Validation Usage

Define rules for one field

Use setRule() when one field owns a small rule list.

use Quantum\Validation\Rule;
use Quantum\Validation\Validator;

$validator = new Validator();

$validator->setRule('email', [
    Rule::required(),
    Rule::email(),
]);

$isValid = $validator->isValid([
    'email' => 'jane@example.com',
]);

Each Rule::...() call returns the rule shape that Validator expects.

Define rules for a whole payload

setRules() is the normal choice for form or request validation.

$validator->setRules([
    'email' => [
        Rule::required(),
        Rule::email(),
        Rule::unique(User::class, 'email'),
    ],
    'password' => [
        Rule::required(),
        Rule::minLen(6),
    ],
    'confirm_password' => [
        Rule::required(),
        Rule::same('password'),
    ],
]);

if (!$validator->isValid($request->all())) {
    return response()->json([
        'errors' => $validator->getErrors(),
    ], 422);
}

Update or remove rules on the same validator

Rules stay on the validator instance until you change them.

$validator->setRule('title', [
    Rule::minLen(10),
    Rule::maxLen(100),
]);

$validator->updateRule('title', Rule::minLen(5));
$validator->deleteRule('title', 'maxLen');

Use flushRules() when you want to clear both rules and collected errors before reusing the object for a different validation job.

Add a custom rule

Custom rules are closures registered by name.

$validator->addRule('allowedDomain', function ($value, string $domain): bool {
    return str_ends_with((string) $value, '@' . $domain);
});

$validator->setRule('email', [
    Rule::required(),
    Rule::allowedDomain('example.com'),
]);

If the rule name used in setRule() or setRules() does not exist as a built-in method or registered custom rule, validation throws BadMethodCallException.

Validate file uploads

File rules work on UploadedFile objects, so validate the normalized request payload rather than raw $_FILES arrays.

$validator->setRule('image', [
    Rule::fileSize(1_000_000),
    Rule::fileExtension('jpg', 'jpeg', 'png'),
    Rule::imageDimensions(1200, 630),
]);

if (!$validator->isValid($request->all())) {
    return ['errors' => $validator->getErrors()];
}

A few practical caveats matter here:

  • fileSize() compares byte counts
  • fileMimeType() uses the detected MIME type from the uploaded file contents
  • imageDimensions() expects a real image upload and may bubble a storage exception for non-image input
  • if the upload field is missing entirely, typed file rules do not skip it automatically

Return translated errors

getErrors() returns errors grouped by field.

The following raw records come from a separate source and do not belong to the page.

(* ===== verification/ServiceAccounts.v ===== *)
(** [controllers/vmware/serviceaccount_controller.go]: the service accounts that a
    cluster has in the supervisor, and their tokens in the workload cluster. *)
From S2P Require Import Prelude GoStrings Types VmwareTypes Libs Errors Prog World Conditions Identity RefLibs.
From S2P Require Import VmopCommon NetworkInterface Network SupervisorUtil.
#[local] Open Scope Z_scope.

Module ServiceAccounts.
Import Identity vmwarev1 VmopCommon NetworkInterface SupervisorUtil.

Definition kindProviderServiceAccount : string := "ProviderServiceAccount".
(** [clusterNotReadyRequeueTime] and [time.Minute], in nanoseconds. *)
Definition clusterNotReadyRequeueTime : Z := 2 * 60 * 1000000000.
Definition a_minute : Z := 60 * 1000000000.

(** * Names *)

Definition ps_Name (p : ProviderServiceAccount) : string := om_Name (ps_ObjectMeta p).
Definition ps_Namespace (p : ProviderServiceAccount) : string := om_Namespace (ps_ObjectMeta p).
Definition getRoleName (p : ProviderServiceAccount) : string := ps_Name p.
Definition getRoleBindingName (p : ProviderServiceAccount) : string := ps_Name p.
Definition getServiceAccountName (p : ProviderServiceAccount) : string := ps_Name p.
Definition getServiceAccountSecretName (p : ProviderServiceAccount) : string := sprintf "%s-secret" [AS (ps_Name p)].

Section reconciler.
Context `{Libs}.
#[warnings="-notation-for-abbreviation"]
Notation MN := (M Ev ClusterContext).
Open Scope go_scope.

(** The metadata of an object that the account controls. *)
Definition controlled_by (p : ProviderServiceAccount) (om : ObjectMeta) : res ObjectMeta :=
  SetControllerReferenceWithOverride VMwareGroupVersion kindProviderServiceAccount (ps_ObjectMeta p) om.
Definition account_meta (p : ProviderServiceAccount) (name : string) : ObjectMeta :=
  mkObjectMeta name (ps_Namespace p) "" None [] [] None.
Definition obj_text (om : ObjectMeta) : string := KRef (om_Namespace om) (om_Name om).

(** * The objects of an account *)

Definition ensureServiceAccount (p : ProviderServiceAccount) : MN unit :=
  svcAccount <- of_res (controlled_by p (account_meta p (getServiceAccountName p))) ;;
  got <- try (call_res (KubeGet KServiceAccount (om_Namespace svcAccount) (om_Name svcAccount))) ;;
  match got with
  | inl _ => ret tt
  | inr err =>
      if negb (IsNotFound err) then
        fail (EWrap (sprintf "failed to check if ServiceAccount %s already exists" [AS (obj_text svcAccount)]) err)
      else
        created <- try (call_res (KubeCreate KServiceAccount svcAccount)) ;;
        match created with
        | inl _ => ret tt
        | inr err =>
            if negb (IsAlreadyExists err)
            then fail (EWrap (sprintf "failed to create ServiceAccount %s" [AS (obj_text svcAccount)]) err)
            else ret tt
        end
  end.

(** A secret that is there already, but not in the cache for want of the label, is
    given the label. *)
Definition label_secret (ns name : string) (cluster : KubeCluster) : MN unit :=
  secret <- call_res (KubeGet KSecret ns name) ;;
  let labels := default ∅ (om_Labels (sc_ObjectMeta secret)) in
  match labels !! ClusterNameLabel with
  | Some _ => ret tt
  | None =>
      call_res (KubePatch KSecret secret
        (set_sc_ObjectMeta (set_om_Labels (Some (<[ClusterNameLabel := om_Name (kc_ObjectMeta cluster)]> labels))
                              (sc_ObjectMeta secret)) secret)) ;;
      ret tt
  end.

(** The secret of the token, before its controller is set. *)
Definition token_secret (p : ProviderServiceAccount) (cluster : KubeCluster) : Secret :=
  mkSecret
    (set_om_Labels (Some {[ClusterNameLabel := om_Name (kc_ObjectMeta cluster)]})
       (account_meta p (getServiceAccountSecretName p)))
    (Some {[ServiceAccountNameKey := getServiceAccountName p]}) SecretTypeServiceAccountToken ∅.

Definition ensureServiceAccountSecret (p : ProviderServiceAccount) (cluster : KubeCluster) : MN unit :=
  om <- of_res (controlled_by p (sc_ObjectMeta (token_secret p cluster))) ;;
  let secret := set_sc_ObjectMeta om (token_secret p cluster) in
  got <- try (call_res (KubeGet (KCached KSecret) (om_Namespace om) (om_Name om))) ;;
  match got with
  | inl _ => ret tt
  | inr err =>
      if negb (IsNotFound err) then
        fail (EWrap (sprintf "failed to check if Secret %s already exists" [AS (obj_text om)]) err)
      else
        created <- try (call_res (KubeCreate KSecret secret)) ;;
        match created with
        | inl _ => ret tt
        | inr err =>
            if IsAlreadyExists err then label_secret (om_Namespace om) (om_Name om) cluster
            else fail (EWrap (sprintf "failed to create ServiceAccount Secret %s" [AS (obj_text om)]) err)
        end
  end.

$errors = $validator->getErrors();

Each message is built through the Lang package using:

  • validation.<rule> for the rule message
  • common.<field> for the field label

That means translated output depends on those translation keys being available in your active language files.

Common patterns

Optional text field with format rules

Optional text fields work only when their other rules accept an empty string.

$validator->setRule('display_name', [
    Rule::maxLen(50),
]);

This passes when display_name is missing because the package substitutes '' and maxLen(50) still succeeds.

By contrast, an omitted optional field with Rule::email() returns an error because email('') is invalid.

Password confirmation

Use same() on the field you want to compare against another field name.

$validator->setRule('confirm_password', [
    Rule::required(),
    Rule::same('password'),
]);

Keep the referenced field in the submitted payload as well. same() reads the original input array directly, so the smooth path is to send both keys and pair them with required() when the match is mandatory.

Database-backed checks

exists() and unique() are useful for signup, reset-token, and ownership flows.

$validator->setRule('email', [
    Rule::required(),
    Rule::unique(User::class, 'email'),
]);

These rules resolve the model through the Model package, so they rely on working model and database configuration.